In recent decades, there have been reforms guided by neoliberal ideas that cast governments as ineffective and inefficient and their public servants as self-interested empire-builders.
Former leaders Ronald Reagan of the United States and Britain’s Margaret Thatcher may be the most famous proponents, but Canada and other English-speaking countries, to different degrees, followed this path as well. The promise was that costs would be cut and the public better served when politicians were put in charge. This ignored the fact that misconduct was frequently the result of political direction.
The result has been governments in which increasing numbers of unelected political staff routinely intrude into administration. Additionally, politicians control incentives such as promotions to top posts and performance pay.
Swept under the carpet
This facilitates rewarding officials who project an image of error-free administration and who obey without question. Since not making mistakes is almost impossible and blind obedience is dangerous, this effectively incentivizes living in a fantasy world where misconduct is promptly swept under the carpet.

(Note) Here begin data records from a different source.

(** Facts about the entry [e0] that holds the key. *)
Lemma found A e0 B : row = A ++ e0 :: B → hkey e0 = k →
  concat rows ≡ₚ e0 :: others A B
  ∧ emap (others A B) = delete k (emap (concat rows))
  ∧ (k ∉ keys (others A B)) ∧ NoDup (keys (others A B)).
Proof.
  intros Er Ek. pose proof (hrep_keys _ _ _ R) as Hnd.
  rewrite (row_same _ _ _ Er), concat_with in Hnd |- *. destruct (emap_split _ _ _ Hnd) as (_ & Hd & Hk).
  rewrite Ek in Hd, Hk. unfold others. split_and!; try done.
  - by rewrite <- Permutation_middle.
  - unfold keys in Hnd. rewrite <- Permutation_middle in Hnd. cbn in Hnd. by apply NoDup_cons in Hnd as [_ Hnd].
Qed.

Lemma set_replace v b A e0 B : row = A ++ e0 :: B → hkey e0 = k → k ∉ keys A → NUL ∉ k →
  budget (hm s) = S (S (S b)) →
  ∃ s' rows', set_loop k v (length v) i [] (node_of <$> row) s = Done (true, s')
    ∧ hrep s' rows' out ∧ emap (concat rows') = <[k := v]> (emap (concat rows))
    ∧ length (concat rows') = length (concat rows) ∧ budget (hm s') = b.
Proof.
  intros Er Ek HkA Hnul Hb. destruct (found _ _ _ Er Ek) as (Hc0 & Hd & Hk & Hnd).
  destruct (HashNode_new_run s (concat rows) out k v b (hrep_pool _ _ _ R) Hb Hnul)
    as (s1 & e & Hnew & Hp & Hek & Hev & Hh & Hl & Hb1).
  rewrite Er, fmap_app. rewrite set_loop_pass; [|done|apply load_keys; rewrite Er; set_solver].
  cbn [set_loop app fmap list_fmap]. change (key (data (node_of e0))) with (Some (hk e0)).
  rewrite (bind_Done _ _ _ _ _ (load_key _ _ _ R e0 ltac:(rewrite Hc0; left))).
  rewrite decide_True by done. run Hnew. destruct s1 as [m1 h1 l1]. cbn in Hh, Hl, Hp, Hb1. subst h1 l1.
  run (set_row_Done ((node_of <$> A) ++ node_of e :: (node_of <$> B)) m1).
  rewrite Hc0, (Permutation_swap e0 e) in Hp.
  destruct (HashNode_free_run (Hst m1 (<[i := (node_of <$> A) ++ node_of e :: (node_of <$> B)]> (hash s)) (hlength s))
    (e :: others A B) out e0 Hp) as (s2 & Hfree & Hp2 & Hh2 & Hl2 & Hb2).
  run Hfree. cbn in Hh2, Hl2, Hb2.
  assert (Hlen : length (concat (<[i := A ++ e :: B]> rows)) = length (concat rows)).
  { rewrite concat_with_perm, Hc0. done. }
  assert (Hnd' : NoDup (keys (concat (<[i := A ++ e :: B]> rows)))).
  { unfold keys. rewrite concat_with_perm. cbn. rewrite Hek. by apply NoDup_cons. }
  exists s2, (<[i := A ++ e :: B]> rows). split; [done|]. split_and!; [|..|done|congruence].
  - apply hrep_row; rewrite ?Hlen; try done; try apply R.
    + rewrite Hh2, fmap_app. done.
    + by rewrite concat_with_perm.
    + intros f Hf. rewrite Er. rewrite !elem_of_app, !elem_of_cons in *. naive_solver.
    + rewrite Hl2. apply R.
  - rewrite (emap_perm _ (e :: others A B)); [|done|apply concat_with_perm].
    by rewrite emap_cons, Hek, Hev, Hd, insert_delete_eq.
Qed.

Lemma delete_found A e0 B : row = A ++ e0 :: B → hkey e0 = k → k ∉ keys A →
  ∃ s' rows', delete_loop k i [] (node_of <$> row) s = Done (true, s')
    ∧ hrep s' rows' out ∧ emap (concat rows') = delete k (emap (concat rows))
    ∧ length (concat rows') ≤ length (concat rows) ∧ budget (hm s') = budget (hm s).
Proof.
  intros Er Ek HkA. destruct (found _ _ _ Er Ek) as (Hc0 & Hd & Hk & Hnd).
  rewrite Er, fmap_app. rewrite delete_loop_pass; [|done|apply load_keys; rewrite Er; set_solver].
  cbn [delete_loop app fmap list_fmap]. change (key (data (node_of e0))) with (Some (hk e0)).
  rewrite (bind_Done _ _ _ _ _ (load_key _ _ _ R e0 ltac:(rewrite Hc0; left))).
  rewrite decide_True by done. run (set_row_same ((node_of <$> A) ++ (node_of <$> B))).
  pose proof (hrep_pool _ _ _ R) as Hp. rewrite Hc0 in Hp.
  destruct (HashNode_free_run (Hst (hm s) (<[i := (node_of <$> A) ++ (node_of <$> B)]> (hash s)) (hlength s))
    (others A B) out e0 Hp) as (s2 & Hfree & Hp2 & Hh2 & Hl2 & Hb2).
  run Hfree. cbn in Hh2, Hl2, Hb2.
  assert (Hlen : length (concat rows) = S (length (others A B))) by (by rewrite Hc0).
  pose proof (hrep_length _ _ _ R) as Hl0. pose proof (hrep_int _ _ _ R) as Hi0.
  erewrite bind_Done.
  2:{ unfold add_hlength. erewrite bind_Done by done. cbn. unfold bind, lift.
      rewrite int_add_Done; [reflexivity|]. rewrite Hl2, Hl0, Hlen. unfold INT_MIN, INT_MAX in *. lia. }
  eexists _, (<[i := A ++ B]> rows). split; [reflexivity|]. split_and!; cbn.
  - apply hrep_row; rewrite ?concat_without; cbn; try done.
    + by rewrite Hh2, fmap_app.
    + intros f Hf. rewrite Er. rewrite !elem_of_app, !elem_of_cons in *. naive_solver.
    + rewrite Hl2, Hl0, Hlen. lia.
    + lia.
  - by rewrite concat_without, Hd.
  - rewrite concat_without. lia.
  - done.
Qed.
End Change.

Persistent dissenters quickly become viewed as the problem — not the wrongdoing.
Furthermore, Canadian governments remain stubbornly resistant to suggestions for improvements to their regimes, instead claiming that all is well. The basis of these claims is questionable, as data on the performance of these regimes is superficial.
Many disclosures to the federal Office of the Public Service Integrity Commissioner were dismissed because of flawed processes under the disgraced first commissioner, and the courts ordered cases reopened in 2012, 2015 and 2017.
Damningly, no whistleblower has succeeded at the federal tribunal that hears their complaints of reprisal. Matters are even worse at provincial levels.
The effect on whistleblowers has been that they remain untrusted and underused, with wrongdoing unreported. For example, in the federal government’s multi-billion dollar Phoenix pay system debacle, a review found employees were too frightened to speak up.
This must be fixed if we want to avoid future disasters.
Improving the laws would be a start, but must be accompanied by renewed initiatives in training, awareness and, more fundamentally, a change of culture at top levels. As the COVID-19 pandemic has shown, our lives may depend on it.